The collapse of Greensill involved a predicable cast of unwise enablers, but it should serve as a warning to the growing number of alternative asset buyers on the dangers of complex deals which promise much but deliver less. Due diligence is critical in the highly illiquid alternatives sector.
You really can’t make it up when it comes to the collapse of supply chain charlatan Greensill. I suspect it will make a great film… It should also send a judder down our spines, reminding us things are seldom what they seem in complex structured finance:
- I’m wondering how many fund managers are quietly nervous about what’s really in their alternative asset/direct lending investment buckets this morning?
- If I was a holder of complex European securitisation/receivables deals that promise much, but actually provide very little information on the performance of underlying assets, then I might suddenly find an anxious desire to check just how they are really doing.
At least former UK premier David Cameron will be happy. A majority comprising Tory MPs on the UK’s Treasury select committee blocked an inquiry into Greensill yesterday… on the basis it may be politically influenced. The fact Call-Me-Dave was texting chancellor Rishi Sunak pleading for GFC to be a special case for covid bailout loans says it all about the dangers of lobbying. The Scottish National Party will be equally delighted at the lack of scrutiny of dodgy dealings up in the Highlands.

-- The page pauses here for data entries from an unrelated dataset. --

(** * Weather aggregation and refresh pipeline: a shallow embedding

    The development embeds the forecast aggregator, the suggestion
    selector and the narrative helpers of [main.py], and the text
    sanitizer, letter generator and refresh cycle of
    [weather/schedulers/weather_updater.py] over the tables of
    [weather/models.py].

    Modelling conventions.
    - A JSON object read with [.get] is a record whose fields are
      [option]s: [None] is an absent key.
    - A Python dict built by the code is an association list in
      insertion order ([dict_set] overwrites in place, as Python does).
    - Python exceptions are the [Raise] branch of [result].
    - A Python [str] is a [string] of UTF-8 bytes; case mapping and
      white space are the ASCII ones, so the string functions agree
      with Python's on text without another upper-case letter or
      white-space character.
    - Python numbers are [pynum]: an [int] is a [Z], a [float] is an
      IEEE 754 binary64 value ([spec_float] at precision 53), with the
      correctly rounded operations of [SpecFloat].
    - What the interpreter, the clock, the network and the database
      driver provide is a parameter: the class [PyEnv], the record
      [world]. *)

From Stdlib Require Import String Ascii List Bool Arith ZArith QArith Qround Qabs.
From Stdlib Require Import DecimalString Permutation FinFun SpecFloat Lia Lqa.
Import ListNotations.

Set Implicit Arguments.
Close Scope Q_scope.
Open Scope nat_scope.
Open Scope list_scope.
Open Scope string_scope.

(* ================================================================= *)
(** ** Exceptions and the error monad *)

Inductive exn : Type :=
| KeyError (key : string)
| IndexError
| TypeError
| ValueError
| OverflowError (msg : string)
| OSError (msg : string)
| MultipleObjectsReturned
| OtherError (msg : string).

Inductive result (A : Type) : Type :=
| Ok (a : A)
| Raise (e : exn).

Arguments Ok {A} a.
Arguments Raise {A} e.

Definition bind {A B} (m : result A) (k : A -> result B) : result B :=
  match m with
  | Ok a => k a
  | Raise e => Raise e
  end.

Notation "x <- m ;; k" := (bind m (fun x => k))
  (at level 61, m at next level, right associativity).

The Greensill collapse is unlikely to be the last time financial chicanery is exposed as sham. And that is why holders of European alternatives and asset-backed transactions should be nervous. The lessons of the Greensill deals are multiple:
- Don’t assume the deals you are sold are what you are told they are.
- There is no substitute for deep due diligence.
- Companies that look impossible to finance do not suddenly become AAA credits after a sprinkling of magic secured funding dust.
- Anything promising of low-risk/high-returns from complex structuring and technical innovation is suspect.
Let’s review the unfolding Greensill mess:
There over 1,000 holders of the $10bn-plus of defaulted Greensill investment structures packaged and issued by Credit Suisse – which marketed them as ultra-safe secured investments. Under the law, what the holders recover on these deals will rather depend on how much the administrator and the courts can jemmy out of Sanjay Gupta’s dead-firm walking; steel and commodities business GFC Alliance. (I have no hesitation in saying GFC will go to the wall – there can’t be a single sane financial firm on the planet willing to finance them as the story of its Greensill relationship emerges and its connected in-house banking arrangements become clearer – although, apparently, a state rescue is under consideration to save jobs.)